MetricCompute is the primary user interface. It takes a loaded SpecCache and a configured ConnectionManager, then computes metrics on demand.

Basic Usage

from aitaem import SpecCache, ConnectionManager, MetricCompute

cache = SpecCache.from_yaml(
    metric_paths="metrics/",
    slice_paths="slices/",
    segment_paths="segments/",
)
conn = ConnectionManager.from_yaml("connections.yaml")
mc = MetricCompute(cache, conn)

compute() Parameters

df = mc.compute(
    metrics,              # required
    slices=None,          # optional
    segments=None,        # optional
    time_window=None,     # optional
    period_type="all_time",  # optional
    by_entity=None,       # optional
    output_format="pandas",
)

metrics

One or more metric names defined in the spec cache.

# Single metric
df = mc.compute(metrics="ctr")

# Multiple metrics
df = mc.compute(metrics=["ctr", "roas", "total_revenue"])

slices

One or more slice names. Each slice is computed independently and stacked in the output.

# Single slice
df = mc.compute(metrics="ctr", slices="campaign_type")

# Multiple slices
df = mc.compute(metrics="ctr", slices=["campaign_type", "geo"])

segments

One or more segment names. Each segment is computed independently and stacked in the output.
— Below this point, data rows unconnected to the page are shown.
(** * Mute after kick, and seek after play *)

(** ** The mute after a kick: C1 *)

(** C1, amended: after [kick(S, P, reason)] a [mute(S, P, m)] registers no
    channel for [P], and is a no-op when [S] is not in [SESSION_STATE];
    when [S] is there, the mute creates a roster entry for [P] that holds
    [is_muted = m] alone and makes one ["participant_muted"] broadcast.
    In a state whose registered queues are distinct objects, every channel
    still registered for [S] after the kick whose queue has room gets the
    message [participant_muted_msg P m] once, behind what was pending on
    it, and the queue that was taken from [P] gets nothing.  A queue that
    is not registered for [S] is never written to. *)
Theorem mute_after_kick (S P : Z) (reason : option string) (m : bool) (w : world) :
  (roster_entry S P (kick_participant S P reason w) = None ∧
   channel S P (mute_participant S P m (kick_participant S P reason w)) = None ∧
   state_channel S P (mute_participant S P m (kick_participant S P reason w)) = None) ∧
  (SESSION_STATE w !! S = None →
   mute_participant S P m (kick_participant S P reason w)
   = kick_participant S P reason w) ∧
  (is_Some (SESSION_STATE w !! S) →
   roster_entry S P (mute_participant S P m (kick_participant S P reason w))
   = Some {[ "is_muted" := PBool m ]} ∧
   broadcast_types (stdout (mute_participant S P m (kick_participant S P reason w)))
   = broadcast_types (stdout (kick_participant S P reason w))
     ++ [PStr "participant_muted"] ∧
   (hub_wf w → ∀ pid q c,
      channel S pid (kick_participant S P reason w) = Some q →
      heap (kick_participant S P reason w) !! q = Some c → has_room c 1 →
      heap (mute_participant S P m (kick_participant S P reason w)) !! q
      = Some (mkQueue (maxsize c) (items c ++ [PDict (participant_muted_msg P m)])))) ∧
  (hub_wf w → ∀ q, channel S P w = Some q →
   heap (mute_participant S P m (kick_participant S P reason w)) !! q
   = heap (kick_participant S P reason w) !! q) ∧
  (∀ q, (∀ pid, channel S pid (kick_participant S P reason w) ≠ Some q) →
   heap (mute_participant S P m (kick_participant S P reason w)) !! q
   = heap (kick_participant S P reason w) !! q).
Proof.
  pose proof (kick_participant_roster S P reason w) as Hroster.
  pose proof (kick_participant_channel S P P reason w) as Hch.
  rewrite decide_True in Hch by done.
  pose proof (kick_participant_state_channel S P reason w) as Hsch.
  pose proof (hub_wf_kick_participant S P reason w) as Hwf1.
  set (w1 := kick_participant S P reason w) in *.
  destruct (SESSION_STATE w1 !! S) as [s1|] eqn:Hs1.
  - destruct (mute_participant_known S P m w1 s1 Hs1)
      as (w0 & -> & Hact & Hheap & Hout & Hst).
    assert (participants s1 !! P = None) as Hp.
    { unfold roster_entry in Hroster. by rewrite Hs1 in Hroster. }
    split; [split; [done|split]|split; [|split; [|split]]].
    + unfold channel in *; simpl. by rewrite broadcast_active, Hact.
    + unfold state_channel in *; simpl.
      rewrite broadcast_SESSION_STATE, Hst, lookup_insert_eq; simpl.
      by rewrite Hs1 in Hsch.
    + intros Hnone. exfalso. unfold w1 in Hs1.
      destruct (kick_participant_unfold S P reason w) as (w' & Hk & _ & Hst' & _).
      rewrite Hk, broadcast_SESSION_STATE, Hst', lookup_alter_eq, Hnone in Hs1.
      discriminate Hs1.
    + intros _. split; [|split].
      * unfold roster_entry; simpl.
        rewrite broadcast_SESSION_STATE, Hst, lookup_insert_eq; simpl.
        rewrite lookup_insert_eq, Hp; simpl. by rewrite insert_empty.
      * simpl. rewrite broadcast_types_app, broadcast_broadcast_types, Hout; simpl.
        by rewrite app_nil_r.
      * intros Hwf pid q c Hpid Hq Hroom. simpl.
        apply (broadcast_heap_room S _ None w0 pid q c).
        -- apply (hub_wf_frame w1); [done|by rewrite Hheap|by apply Hwf1].
        -- unfold channel in *. by rewrite Hact.
        -- apply not_elem_of_empty.
        -- by rewrite Hheap.
        -- done.
    + intros Hwf q Hq. simpl. rewrite broadcast_heap_other; [by rewrite Hheap|].
      intros pid. unfold channel. rewrite Hact.
      by apply (kick_participant_detached S P reason w q Hwf Hq pid).
    + intros q Hq. simpl. rewrite broadcast_heap_other; [by rewrite Hheap|].
      intros pid. unfold channel. rewrite Hact. apply Hq.
  - assert (mute_participant S P m w1 = w1) as Hsame.
    { unfold mute_participant. by rewrite Hs1. }
    rewrite Hsame. split; [done|]. split; [done|]. split; [|done].
    intros [s Hs]. exfalso. unfold w1 in Hs1.
    destruct (kick_participant_unfold S P reason w) as (w' & Hk & _ & Hst' & _).
    rewrite Hk, broadcast_SESSION_STATE, Hst', lookup_alter_eq, Hs in Hs1.
    discriminate Hs1.
Qed.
df = mc.compute(metrics="ctr", segments="platform")

time_window

An (start_date, end_date) tuple of ISO 8601 date strings. Filters rows where timestamp_col falls within the window (inclusive).

Note

All metrics in the call must have timestamp_col set in their spec when time_window is provided.

df = mc.compute(
    metrics="ctr",
    slices="campaign_type",
    time_window=("2024-01-01", "2024-04-01"),
)

by_entity

Group results by an entity column declared in the metric's entities field. Use this for entity-level deep-dives — e.g., revenue per user, sessions per device.

# Total revenue disaggregated by platform
df = mc.compute(
    metrics="total_revenue",
    by_entity="platform",
    time_window=("2024-01-01", "2024-04-01"),
    period_type="monthly",
)

# Default — aggregate over all entities (entity_id column is NULL)
df = mc.compute(metrics="total_revenue")

Note

All metrics in the call must list the requested by_entity column in their entities field. A QueryBuildError is raised if any metric does not declare it.


Output Schema

Every compute() call returns a pandas DataFrame with exactly these 10 columns:

Column Description
period_type "all_time" when no time_window, otherwise the period granularity
period_start_date Start date ISO string, or None
period_end_date End date ISO string, or None
entity_id Value of the entity column (e.g. a user_id), or None when by_entity is not set
metric_name Name of the metric
slice_type Slice name, or "none" for the all-data baseline row
slice_value Slice value (e.g. "Search"), or "all" for the baseline
segment_name Segment name, or "none" for the all-data baseline row
segment_value Segment value (e.g. "Google Ads"), or "all" for the baseline
metric_value Computed numeric result

Combining Slices and Segments

Slices and segments can be combined freely. Each combination is computed as a separate query group and the results are concatenated:

df = mc.compute(
    metrics=["ctr", "total_revenue"],
    slices=["campaign_type", "geo"],
    segments="platform",
    time_window=("2024-01-01", "2024-07-01"),
)

This produces rows for: - Each metric × all-data baseline (no slice, no segment) - Each metric × each slice value - Each metric × each segment value


Error Handling

Exception Raised when
SpecNotFoundError A metric, slice, or segment name is not in the cache
QueryBuildError time_window is set but a metric has no timestamp_col
QueryBuildError by_entity is set but a metric does not list it in entities
QueryExecutionError All query groups fail to execute